Il fallait donc se demander si la mesure codifiée par la clause 28.09 était discriminatoire. Pour ce faire, il était nécessaire d’analyser si cette dernière défavorisait les personnes visées, les empêchait de bénéficier d’un traitement applicable à tous et entretenait une stigmatisation à leur égard. Dans le cas qui nous occupe, une personne de 71 ans et plus qui occupait le même échelon salarial qu’une personne de moins de 71 ans (avec la même échelle salariale) se verrait désavantagée par la clause 28.09. Son salaire était diminué pour la simple raison qu’elle reçoit une rente de retraite qui, par ailleurs, est accordée en raison de son âge. Ainsi, il y avait une discrimination salariale fondée sur l’âge.  

 

D’ailleurs, le syndicat avait accepté d’ajouter cette clause dans le but d’obtenir des augmentations salariales et d’autres avantages de l’Université pour cette concession.

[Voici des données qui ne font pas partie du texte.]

Lemma matchChunk_literal p fuel s failed :
  slen p < fuel → str_forallb literal_char p = true →
  matchChunk fuel p s failed =
  Some (if failed then None else if HasPrefix s p then Some (str_drop (slen p) s) else None).
Proof.
  revert fuel s failed. induction p as [|c p IH]; intros fuel s failed Hf Hp.
  { destruct fuel; [cbn in Hf; lia|]. cbn. destruct failed; [done|]. by rewrite HasPrefix_empty. }
  destruct fuel as [|fuel]; [cbn in Hf; lia|]. cbn [str_forallb] in Hp. apply andb_true_iff in Hp as [Hc Hp].
  assert (Ascii.eqb c "[" = false ∧ Ascii.eqb c "?" = false ∧ Ascii.eqb c "\" = false) as (H1 & H2 & H3).
  { apply literal_char_spec in Hc as (? & ? & ? & ? & ?). by rewrite !Ascii.eqb_neq. }
  cbn [matchChunk]. rewrite H1, H2, H3. rewrite IH by (cbn in Hf; lia || done).
  destruct failed; [done|]. cbn [orb]. destruct s as [|d s]; [done|].
  cbn [String.eqb]. rewrite !HasPrefix_cons, HasPrefix_empty.
  destruct (Ascii.eqb_spec d c) as [->|Hne]; rewrite ?Ascii.eqb_refl; cbn; [done|].
  replace (Ascii.eqb c d) with false by (symmetry; by apply Ascii.eqb_neq). done.
Qed.

Lemma Match_literal p name :
  str_forallb literal_char p = true → Match p name = Some (name ==s p).
Proof.
  intros Hp. unfold Match. destruct p as [|c p]; [done|].
  assert (Ascii.eqb c "*" = false) as Hstar.
  { cbn [str_forallb] in Hp. apply andb_true_iff in Hp as [Hc _].
    by apply literal_char_spec in Hc as (?%Ascii.eqb_neq & _). }
  set (q := String c p) in *. assert (q ≠ "") as Hq by done.
  cbn [match_loop]. apply String.eqb_neq in Hq. rewrite Hq.
  assert (scanChunk q = (false, q, "")) as ->.
  { unfold scanChunk. replace (skip_stars q) with (false, q).
    - rewrite chunk_len_literal by done. rewrite str_take_all by lia.
      f_equal. rewrite <- (app_nil_r_str q) at 2. apply str_drop_app.
    - subst q. apply Ascii.eqb_neq in Hstar. clear -Hstar.
      destruct c as [[] [] [] [] [] [] [] []]; try reflexivity; by destruct Hstar. }
  cbn [andb]. unfold match_chunk. rewrite (matchChunk_literal q); [|apply Nat.lt_succ_diag_r|exact Hp].
  destruct (HasPrefix name q) eqn:E.
  - apply HasPrefix_spec in E as [r ->]. rewrite str_drop_app.
    destruct r as [|x r].
    + rewrite app_nil_r_str, (eqb_str_refl q). reflexivity.
    + assert ((q +:+ String x r ==s q) = false) as ->; [|reflexivity].
      apply String.eqb_neq. intros Heq. apply (f_equal slen) in Heq. rewrite slen_app in Heq. cbn in Heq. lia.
  - assert ((name ==s q) = false) as ->; [|reflexivity].
    apply String.eqb_neq. intros ->. by rewrite HasPrefix_refl in E.
Qed.

(** ** Lemmas: joining *)

Lemma is_rooted_app a b : is_rooted a = true → is_rooted (a +:+ b) = true.
Proof. unfold is_rooted. intros [r ->]%HasPrefix_spec. rewrite <- app_assoc_str. apply HasPrefix_app. Qed.

Lemma foldl_clean_app stack a b : foldl (clean_step true) stack (a ++ b) = foldl (clean_step true) (foldl (clean_step true) stack a) b.
Proof. apply foldl_app. Qed.

Lemma clean_segs_below dir name :
  is_rooted dir = true → no_slash name = true → plain_name name →
  clean_segs (PathJoin dir name) = clean_segs dir ++ [name] ∧ is_rooted (PathJoin dir name) = true.
Proof.
  intros Hr Hs (H1 & H2 & H3). unfold PathJoin. destruct (dir ==s "") eqn:E; [by apply String.eqb_eq in E as ->|].
  assert (is_rooted (dir +:+ "/" +:+ name) = true) as Hr' by (by apply is_rooted_app). split; [|by apply is_rooted_Clean].
  rewrite clean_segs_Clean by done. unfold clean_segs. rewrite Hr, Hr'.
  change (dir +:+ "/" +:+ name) with (dir +:+ String "/" name). rewrite Split1_app_gen, (Split1_no_sep "/" name) by done.
  rewrite foldl_app. cbn [foldl]. unfold clean_step at 1. apply String.eqb_neq in H1, H2, H3. rewrite H1, H2, H3. cbn [orb].
  by rewrite reverse_cons.
Qed.

Lemma PathJoin_ne dir name : is_rooted dir = true → no_slash name = true → plain_name name → PathJoin dir name ≠ dir.
Proof.
  intros Hr Hs Hp E. destruct (clean_segs_below dir name Hr Hs Hp) as [H _]. rewrite E in H.
  apply (f_equal length) in H. rewrite length_app in H. cbn in H. lia.
Qed.

Lemma PathJoin_inj dir a b :
  is_rooted dir = true → no_slash a = true → plain_name a → no_slash b = true → plain_name b →
  PathJoin dir a = PathJoin dir b → a = b.
Proof.
  intros Hr Ha Hpa Hb Hpb E. destruct (clean_segs_below dir a Hr Ha Hpa) as [H1 _], (clean_segs_below dir b Hr Hb Hpb) as [H2 _].
  rewrite E, H2 in H1. apply app_inj_tail in H1 as [_ H]. done.
Qed.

Il voulait avoir une monnaie d’échange pour obtenir d’autres concessions de l’UQÀM. Aussi, le « syndicat a sciemment toléré la discrimination faite aux professeurs visés pour éviter de devoir fournir une autre contrepartie ou négocier le renouvellement de la convention collective » (paragraphe 247 de la sentence arbitrale). La mauvaise foi du syndicat était donc claire.  

 

Selon l’arbitre et le tribunal, la clause 28.09 de la convention collective était discriminatoire et devait être annulée. Par ailleurs, le syndicat a été contraint par le tribunal de compenser l’Université pour les sommes qu’elle avait dû rembourser aux professeurs ayant subi cette discrimination quant à leur traitement salarial en raison de sa mauvaise foi dans la négociation de la convention collective.  

 

 

Commentaires 

 

Il est possible que le syndicat viole certains droits de ses syndiqués lors de négociations pour une nouvelle convention collective afin d’espérer en tirer d’autres avantages, mais cela ne rend pas cette atteinte aux droits plus légitime. Peu importe l’organisme qui est en violation des droits des employés, il peut être sanctionné et les droits des salariés doivent tout de même être respectés.